» How to complete this task: Reproduce the material that follows, please, but only from its first line to the line containing "mbind, M_bind, mret, M_ret, attempt, mwrap;", inclusive.

» Recorded information:
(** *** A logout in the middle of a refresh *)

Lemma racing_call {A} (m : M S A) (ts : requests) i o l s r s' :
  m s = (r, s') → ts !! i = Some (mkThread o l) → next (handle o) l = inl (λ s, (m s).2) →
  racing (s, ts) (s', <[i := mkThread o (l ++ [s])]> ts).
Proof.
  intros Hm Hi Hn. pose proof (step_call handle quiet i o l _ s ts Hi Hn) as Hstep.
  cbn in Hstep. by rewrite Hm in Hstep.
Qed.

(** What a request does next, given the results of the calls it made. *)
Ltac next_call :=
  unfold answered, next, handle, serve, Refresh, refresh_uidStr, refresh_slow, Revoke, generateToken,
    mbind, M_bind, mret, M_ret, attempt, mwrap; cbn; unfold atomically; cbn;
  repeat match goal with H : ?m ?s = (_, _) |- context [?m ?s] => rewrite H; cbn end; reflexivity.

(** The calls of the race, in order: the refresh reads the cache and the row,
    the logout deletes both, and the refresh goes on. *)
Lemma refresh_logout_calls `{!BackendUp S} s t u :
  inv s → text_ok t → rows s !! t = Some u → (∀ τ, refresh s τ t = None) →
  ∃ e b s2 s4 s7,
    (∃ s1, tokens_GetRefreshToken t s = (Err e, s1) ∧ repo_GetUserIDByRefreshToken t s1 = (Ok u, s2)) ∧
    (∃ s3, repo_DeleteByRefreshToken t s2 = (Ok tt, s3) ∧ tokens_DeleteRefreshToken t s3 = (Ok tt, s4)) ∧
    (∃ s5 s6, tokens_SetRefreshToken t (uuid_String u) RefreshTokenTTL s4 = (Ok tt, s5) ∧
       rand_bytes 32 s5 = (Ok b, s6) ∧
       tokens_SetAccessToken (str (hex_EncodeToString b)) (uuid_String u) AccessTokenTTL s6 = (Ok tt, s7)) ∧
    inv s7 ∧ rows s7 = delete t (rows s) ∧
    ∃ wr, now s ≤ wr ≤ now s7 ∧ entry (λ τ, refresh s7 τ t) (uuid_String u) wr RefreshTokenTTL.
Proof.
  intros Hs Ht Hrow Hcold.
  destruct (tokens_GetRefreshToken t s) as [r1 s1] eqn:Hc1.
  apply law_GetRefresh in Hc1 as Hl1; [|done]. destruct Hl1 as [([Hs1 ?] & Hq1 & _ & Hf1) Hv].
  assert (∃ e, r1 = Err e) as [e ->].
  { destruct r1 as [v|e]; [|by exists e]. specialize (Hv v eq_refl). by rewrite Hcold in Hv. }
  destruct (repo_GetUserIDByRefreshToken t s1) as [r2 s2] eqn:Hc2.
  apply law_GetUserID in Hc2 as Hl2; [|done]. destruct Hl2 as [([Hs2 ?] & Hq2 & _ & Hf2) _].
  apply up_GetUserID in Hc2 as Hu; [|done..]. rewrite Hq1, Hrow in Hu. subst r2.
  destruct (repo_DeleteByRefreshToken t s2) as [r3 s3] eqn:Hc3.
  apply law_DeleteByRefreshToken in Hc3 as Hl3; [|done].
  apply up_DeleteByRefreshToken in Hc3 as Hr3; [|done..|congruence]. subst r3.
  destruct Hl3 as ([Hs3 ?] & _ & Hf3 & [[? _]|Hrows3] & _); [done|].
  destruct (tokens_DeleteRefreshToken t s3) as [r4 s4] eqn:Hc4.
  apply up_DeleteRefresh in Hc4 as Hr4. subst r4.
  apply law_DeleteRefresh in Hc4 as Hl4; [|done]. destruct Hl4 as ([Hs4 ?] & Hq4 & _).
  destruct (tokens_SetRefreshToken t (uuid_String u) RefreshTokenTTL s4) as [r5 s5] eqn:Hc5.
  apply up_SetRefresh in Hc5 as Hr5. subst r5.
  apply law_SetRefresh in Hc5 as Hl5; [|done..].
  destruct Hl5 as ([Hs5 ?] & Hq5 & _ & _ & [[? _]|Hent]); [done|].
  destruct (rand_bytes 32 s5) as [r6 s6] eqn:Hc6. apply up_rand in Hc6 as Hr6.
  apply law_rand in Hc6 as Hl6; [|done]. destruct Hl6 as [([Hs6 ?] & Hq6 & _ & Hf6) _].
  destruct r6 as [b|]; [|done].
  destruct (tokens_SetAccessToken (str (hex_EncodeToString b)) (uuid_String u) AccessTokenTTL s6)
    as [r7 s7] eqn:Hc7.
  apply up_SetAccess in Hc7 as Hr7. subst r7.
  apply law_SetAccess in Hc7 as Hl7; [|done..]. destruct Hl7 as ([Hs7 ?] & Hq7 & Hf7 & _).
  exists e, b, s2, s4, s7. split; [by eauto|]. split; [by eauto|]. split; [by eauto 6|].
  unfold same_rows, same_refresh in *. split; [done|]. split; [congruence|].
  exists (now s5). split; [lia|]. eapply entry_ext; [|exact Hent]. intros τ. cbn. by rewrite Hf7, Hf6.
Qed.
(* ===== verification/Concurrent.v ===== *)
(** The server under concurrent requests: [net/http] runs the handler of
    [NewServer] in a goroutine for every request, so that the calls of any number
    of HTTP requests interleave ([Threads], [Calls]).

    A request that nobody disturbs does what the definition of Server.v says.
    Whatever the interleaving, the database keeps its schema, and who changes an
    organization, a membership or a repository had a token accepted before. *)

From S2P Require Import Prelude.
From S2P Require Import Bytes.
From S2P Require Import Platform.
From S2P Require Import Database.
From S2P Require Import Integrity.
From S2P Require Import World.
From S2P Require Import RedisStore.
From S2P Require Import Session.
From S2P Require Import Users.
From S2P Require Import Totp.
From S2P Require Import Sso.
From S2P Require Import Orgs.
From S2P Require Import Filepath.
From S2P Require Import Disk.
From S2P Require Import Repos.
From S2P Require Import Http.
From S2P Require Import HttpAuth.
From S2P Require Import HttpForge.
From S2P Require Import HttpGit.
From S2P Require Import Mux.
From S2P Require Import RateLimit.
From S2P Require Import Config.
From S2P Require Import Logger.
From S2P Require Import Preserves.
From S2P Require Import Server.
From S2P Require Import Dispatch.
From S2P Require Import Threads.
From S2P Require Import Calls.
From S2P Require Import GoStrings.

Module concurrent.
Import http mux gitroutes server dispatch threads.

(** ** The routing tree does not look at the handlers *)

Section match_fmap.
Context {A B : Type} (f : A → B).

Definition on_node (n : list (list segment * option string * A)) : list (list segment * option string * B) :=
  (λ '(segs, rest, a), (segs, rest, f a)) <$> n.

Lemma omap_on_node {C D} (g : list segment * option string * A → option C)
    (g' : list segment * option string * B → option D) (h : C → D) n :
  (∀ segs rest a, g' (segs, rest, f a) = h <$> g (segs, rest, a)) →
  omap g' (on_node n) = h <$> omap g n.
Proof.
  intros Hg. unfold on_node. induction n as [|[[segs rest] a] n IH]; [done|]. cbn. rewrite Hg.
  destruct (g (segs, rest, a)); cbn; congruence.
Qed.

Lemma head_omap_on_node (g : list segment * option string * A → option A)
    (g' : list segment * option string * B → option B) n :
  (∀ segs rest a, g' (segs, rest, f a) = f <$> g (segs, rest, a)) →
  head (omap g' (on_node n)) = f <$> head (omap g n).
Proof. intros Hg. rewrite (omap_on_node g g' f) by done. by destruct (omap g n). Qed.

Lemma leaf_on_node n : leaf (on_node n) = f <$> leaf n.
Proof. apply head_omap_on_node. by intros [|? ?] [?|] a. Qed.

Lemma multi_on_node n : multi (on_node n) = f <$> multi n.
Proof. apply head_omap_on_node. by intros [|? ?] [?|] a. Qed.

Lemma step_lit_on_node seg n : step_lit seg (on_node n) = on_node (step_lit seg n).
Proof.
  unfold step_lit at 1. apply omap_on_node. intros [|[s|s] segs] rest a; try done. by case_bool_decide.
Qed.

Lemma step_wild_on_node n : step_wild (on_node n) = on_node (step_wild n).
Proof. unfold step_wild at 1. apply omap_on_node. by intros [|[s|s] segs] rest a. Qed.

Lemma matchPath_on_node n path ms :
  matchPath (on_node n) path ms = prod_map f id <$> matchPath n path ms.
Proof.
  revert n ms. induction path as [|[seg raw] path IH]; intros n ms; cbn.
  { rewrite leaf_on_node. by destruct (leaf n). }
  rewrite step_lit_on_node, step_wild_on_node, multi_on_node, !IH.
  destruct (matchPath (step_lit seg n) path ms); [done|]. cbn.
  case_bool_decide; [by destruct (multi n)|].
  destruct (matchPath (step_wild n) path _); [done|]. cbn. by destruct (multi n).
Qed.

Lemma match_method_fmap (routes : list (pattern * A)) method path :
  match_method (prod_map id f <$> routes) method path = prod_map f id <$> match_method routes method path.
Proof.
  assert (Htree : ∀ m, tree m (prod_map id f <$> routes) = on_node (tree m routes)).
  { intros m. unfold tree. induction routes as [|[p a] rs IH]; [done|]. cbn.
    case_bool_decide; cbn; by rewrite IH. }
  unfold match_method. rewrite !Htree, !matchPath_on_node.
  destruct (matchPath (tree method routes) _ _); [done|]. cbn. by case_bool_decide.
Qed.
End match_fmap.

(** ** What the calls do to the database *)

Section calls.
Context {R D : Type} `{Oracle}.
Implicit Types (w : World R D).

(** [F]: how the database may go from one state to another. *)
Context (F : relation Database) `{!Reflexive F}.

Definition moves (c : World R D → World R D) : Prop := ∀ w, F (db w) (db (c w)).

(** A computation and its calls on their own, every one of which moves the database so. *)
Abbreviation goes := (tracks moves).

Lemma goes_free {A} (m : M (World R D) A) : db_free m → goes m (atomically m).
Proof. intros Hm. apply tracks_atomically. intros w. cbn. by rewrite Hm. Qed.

» Exercise result:
(** *** A logout in the middle of a refresh *)

Lemma racing_call {A} (m : M S A) (ts : requests) i o l s r s' :
  m s = (r, s') → ts !! i = Some (mkThread o l) → next (handle o) l = inl (λ s, (m s).2) →
  racing (s, ts) (s', <[i := mkThread o (l ++ [s])]> ts).
Proof.
  intros Hm Hi Hn. pose proof (step_call handle quiet i o l _ s ts Hi Hn) as Hstep.
  cbn in Hstep. by rewrite Hm in Hstep.
Qed.

(** What a request does next, given the results of the calls it made. *)
Ltac next_call :=
  unfold answered, next, handle, serve, Refresh, refresh_uidStr, refresh_slow, Revoke, generateToken,
    mbind, M_bind, mret, M_ret, attempt, mwrap; cbn; unfold atomically; cbn;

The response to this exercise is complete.